A few blogs ago I wrote about my 1987 experience at Wellington East Girls’ College. I quickly recognised my fifth formers expected more than instruction, they wanted attention and affection. And on the whole they had little idea of consequences. On April Fool's Day, before school started, I saw a girl with an egg in her hand loom up behind another girl. Foolishly I assumed the old hard-boiled egg on the head trick. It was not. The egg was fresh - the resulting mess and mayhem indescribable with both girls in hysterics. When they had cleaned up and settled down, I talked to the culprit. "I had no idea it would do that, I've seen it on TV and it looked funny." Her distress was genuine. And my punishment was unfair -"It wasn't my fault."
The Patricia Grace novel finished, we did some creative writing and then a research project involving library skills. The picture I formed, along with the restlessness and talkativeness, was a better capacity for work than I had anticipated, albeit collective. Right from the start I had let the five Samoan girls work together. Two newcomers’ English was weak. The other girls mothered them. They beamed as I told them how much their work was improving.
But nearly every student shared their work as they did it. Teaching has always been the art of compromise. If I had to adjust to the noise level, they had to meet my standards of work. They wanted to do their project from magazines. I insisted on a non-fiction book which I vetted. Grumbling they settled in, but in every group the task eventually engaged them. Facts are interesting. I was struck how three groups chose the Second World War for their topic
The following piece slightly adapted has already appeared in my garden memoir This Piece of Earth:
Only twice was this group completely silent. New carpet was being laid in their form room, so we shifted to the video suite for the 10-minute roll check at the beginning of the morning and afternoon. One afternoon, as I unlocked the door to let them in, they asked, were there any form notices? When I replied No, they asked if they could watch television. “Why not?"
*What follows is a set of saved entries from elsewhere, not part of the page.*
(* ===== verification/FsBlocks.v ===== *)
(** * The free map: [balloc] and [bfree]

    The bitmap blocks describe the set of used blocks. [balloc] takes the lowest
    free block, marks it and zeroes it; [bfree] gives a block back. *)

From S2P Require Import Prelude Params State Mem Strings Locks Kalloc Vm Sched Procs Sleeplock Bio BioSpec Log LogDisk LogSpec Trans Fs FsTx.
Import Spin.

(** ** Bits *)

Lemma bit_clear_testbit d j :
  bit_clear d j = negb (Z.testbit (nth (j / 8) d 0) (Z.of_nat (j mod 8))).
Proof.
  unfold bit_clear, bit_byte, bit_mask.
  rewrite (Nat2Z.inj_mod j 8). change (Z.of_nat 8) with 8.
  replace (Z.to_nat (Z.of_nat j / 8)) with (j / 8)%nat by (rewrite Z2Nat.inj_div, Nat2Z.id by lia; done).
  set (x := nth (j / 8) d 0). set (k := Z.of_nat j mod 8).
  assert (0 <= k < 8) as Hk by (apply Z.mod_pos_bound; lia).
  destruct (Z.testbit x k) eqn:E; simpl.
  - apply Z.eqb_neq. intros H0. apply (f_equal (fun z => Z.testbit z k)) in H0.
    rewrite Z.land_spec, E, Z.shiftl_spec, Z.sub_diag, Z.bits_0 in H0 by lia. done.
  - apply Z.eqb_eq. apply Z.bits_inj'. intros n Hn. rewrite Z.land_spec, Z.shiftl_spec, Z.bits_0 by lia.
    destruct (Z.eq_dec n k) as [->|Hne]; [by rewrite E|].
    destruct (Z.lt_ge_cases n k); [rewrite (Z.testbit_neg_r 1) by lia; apply andb_false_r|].
    rewrite (Z.bits_above_log2 1 (n - k)) by (simpl; lia). apply andb_false_r.
Qed.

Lemma testbit_u8 z k : 0 <= k < 8 -> Z.testbit (u8 z) k = Z.testbit z k.
Proof. intros Hk. unfold u8. apply Z.mod_pow2_bits_low. lia. Qed.

Lemma testbit_one_shift m k : 0 <= m -> 0 <= k -> Z.testbit (Z.shiftl 1 m) k = (k =? m).
Proof.
  intros Hm Hk. rewrite Z.shiftl_spec by lia. destruct (Z.eqb_spec k m) as [->|Hne]; [by rewrite Z.sub_diag|].
  destruct (Z.lt_ge_cases k m); [by rewrite Z.testbit_neg_r by lia|].
  apply Z.bits_above_log2; simpl; lia.
Qed.
(** [bmap]: the address of block [bn], which is allocated if need be. *)
Lemma bmap_run s start f g bl i ip bn :
  fsx s start f g bl i ip -> 0 <= bn < MAXFILE -> (2 <= length (frees (k_sb s) g))%nat ->
  (length bl + 7 < Z.to_nat LOGSIZE)%nat ->
  exists a s' g' bl' ip', bmap i bn s = Ok a s' /\ fsx s' start f g' bl' i ip' /\
    grown s start g bl ip s' g' bl' ip' 5 2 /\ a <> 0 /\ addr_of g' ip' bn = a.
Proof.
  intros X Hbn Hfr Hl. unfold bmap. destruct (Z.ltb_spec bn NDIRECT) as [Hd|Hd].
  - destruct (inode_addr_run s start f g bl i ip bn X) as (a & s1 & g1 & bl1 & ip1 & E1 & X1 & G1 & Ha & Hn & _); try lia.
    exists a, s1, g1, bl1, ip1. split; [done|]. split; [done|]. split; [eapply (grown_sub _ _ _ _ _ _ _ _ _ 2 1); [exact G1|lia|lia]|].
    split; [done|]. unfold addr_of. by rewrite (proj2 (Z.ltb_lt _ _)).
  - rewrite (proj2 (Z.ltb_lt (bn - NDIRECT) NINDIRECT)) by (unfold MAXFILE in Hbn; lia).
    destruct (inode_addr_run s start f g bl i ip NDIRECT X) as (a & s1 & g1 & bl1 & ip1 & E1 & X1 & G1 & Ha & Hn & Hi1);
      [change NDIRECT with 12; lia|lia|lia|].
    change (nth (Z.to_nat NDIRECT) (i_addrs ip1) 0) with (ind_addr ip1) in Hn.
    pose proof X1 as [T1 L1 Hinj1 Hz1 Hip1 Hdev1 Hlen1 I1]. pose proof (gr_log _ _ _ _ _ _ _ _ _ _ _ G1).
    pose proof (gr_free _ _ _ _ _ _ _ _ _ _ _ G1) as Hfr1. rewrite <- (gr_sb _ _ _ _ _ _ _ _ _ _ _ G1) in Hfr1.
    rewrite <- (gr_sb _ _ _ _ _ _ _ _ _ _ _ G1) in Hfr.
    assert (ind_addr ip1 <> 0) as Hnz by congruence.
    pose proof (io_owned _ _ _ _ I1 (-1) ltac:(change MAXFILE with 140; lia) Hnz) as (Hr & _ & _ & _ & Hla).
    change (place (k_sb s1) g1 ip1 (-1)) with (ind_addr ip1) in *. rewrite Hn in Hr, Hla.
    destruct (tx_peek s1 start f g1 bl1 [] a T1) as (j & s2 & c & s3 & E2 & Ec & Hc & E3 & T3 & F3 & T2 & F2).
    { destruct (ly_size _ _ _ L1). lia. } { apply not_elem_of_nil. } { unfold room. change NBUF with (Z.to_nat LOGSIZE). simpl. lia. }
    mcall E1. mcall get_inode_run; [|done]. rewrite Hdev1. mcall E2. mcall Ec. rewrite Hc.
    pose proof (ind_entry g1 ip1 bn Hd Hnz) as He. rewrite Hn in He. rewrite <- He.
    destruct (Z.eqb_spec (addr_of g1 ip1 bn) 0) as [Ez|Hne].
    + rewrite <- Hn in T2.
      destruct (indirect_alloc s1 start f g1 bl1 i ip1 bn j X1) with (s1 := s2) as (b & s4 & g4 & bl4 & E4 & T4 & F4 & HX & Hb0 & Hadr & Hin);
        try done; [unfold MAXFILE in *; lia|lia|lia|].
      destruct (tx_brelse s4 start f g4 bl4 _ [] j (ind_addr ip1) T4) as (s5 & E5 & T5 & F5); [done|by left|].
      destruct (HX s5 T5 ltac:(eauto using tx_frame_trans)) as [X5 G5].
      exists b, s5, g4, bl4, ip1. mcall E4. mcall E5. split; [done|]. split; [done|].
      split; [exact (file_grown_trans _ _ _ _ _ _ _ _ _ _ _ _ _ 2 1 3 1 Hi1 G1 G5)|]. done.
    + rewrite bind_ret. mcall E3. exists (addr_of g1 ip1 bn), s3, g1, bl1, ip1. split; [done|].
      pose proof (tx_frame_sb _ _ F3) as Esb. pose proof (tx_frame_disk _ _ F3) as Edk.
      split; [|split; [|done]].
      * constructor; rewrite ?Esb; auto; [by eapply layout_frame|by rewrite (tx_frame_icache _ _ F3)].
      * destruct G1. constructor; auto; try lia; congruence.
Qed.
So we turned on the set, The Young and the Restless. They sat glued. Someone on the screen, pregnant, sought courage to tell the father. The bell went for class with five more minutes of television time to go. They all looked at me. "What have you next?" "Science." "OK you can stay, but just this once." Vaguely I could see the headlines, "Relief teacher court-martialled."
The science teacher confirmed they arrived late but cheerful, had worked well. I mean, having a baby, what else could compete? Next English period, I asked about the programme. Almost all watched in the holidays. "Why do you like it?"
"Is school real?"
As we talked around the issue I realised their idea of reality was relationships, gossip, and status. My world of books and ideas was foreign to most of them.
They also fell silent when my temper finally broke. At the beginning I'd made a pact with myself to remain calm and rational. Back in the form room, two European girls quarreled. Assisting a Chinese girl with her grammar, I snapped, "Stop that!" and continued. Behind my back fisticuffs erupted.
"Stop that, I said!"
One stopped, the other delivered a final blow. I'd forgotten how much a nose can bleed. I shoved the victim (whom I suspected had started it) out the door and into the staff women's toilet across the corridor. "You can't go in there," said one girl. I continued shouting. "Shut up and get me some toilet paper. I'm fed up with the whole bloody lot of you." She got the paper quickly.
The blood flow staunched, I left the sniffling casualty and marched back into the classroom. Everyone was working. I moved centrestage. Silence. They kept their heads down.
"I want to talk to you." They turned their mostly brown eyes up to me.
My mood to blast them began to evaporate. Who was manipulating who?
"Boy you were mad," one ventured with a half-grin.
"I'm furious." My tone betrayed me.
"We know." The grin was fuller. The rest relaxed. "Just like Dad. We're only good when he yells."
The nosebleeder appeared at the door. "It was my fault."
For a few days they were good, they knew they had pushed me too far. But it did not last. To be honest, it was too good to be true. When they started playing up again I found myself defending them. Teachers do this. The whole world focuses down. I found the staff remarkably understanding and compassionate for their charges. But they felt the pressure of the work. The resultant hostility is focused up and out, the school authorities, society, the parents, the system, and the minister. What struck me then and I believe is even stronger now is that in the day-to-day hassle, there is too little time to pull back and be objective and to be reflective as all the teacher education theory states. They felt devalued then, and that was before the Tomorrow’s Schools reform which was supposed to empower them and hasn’t.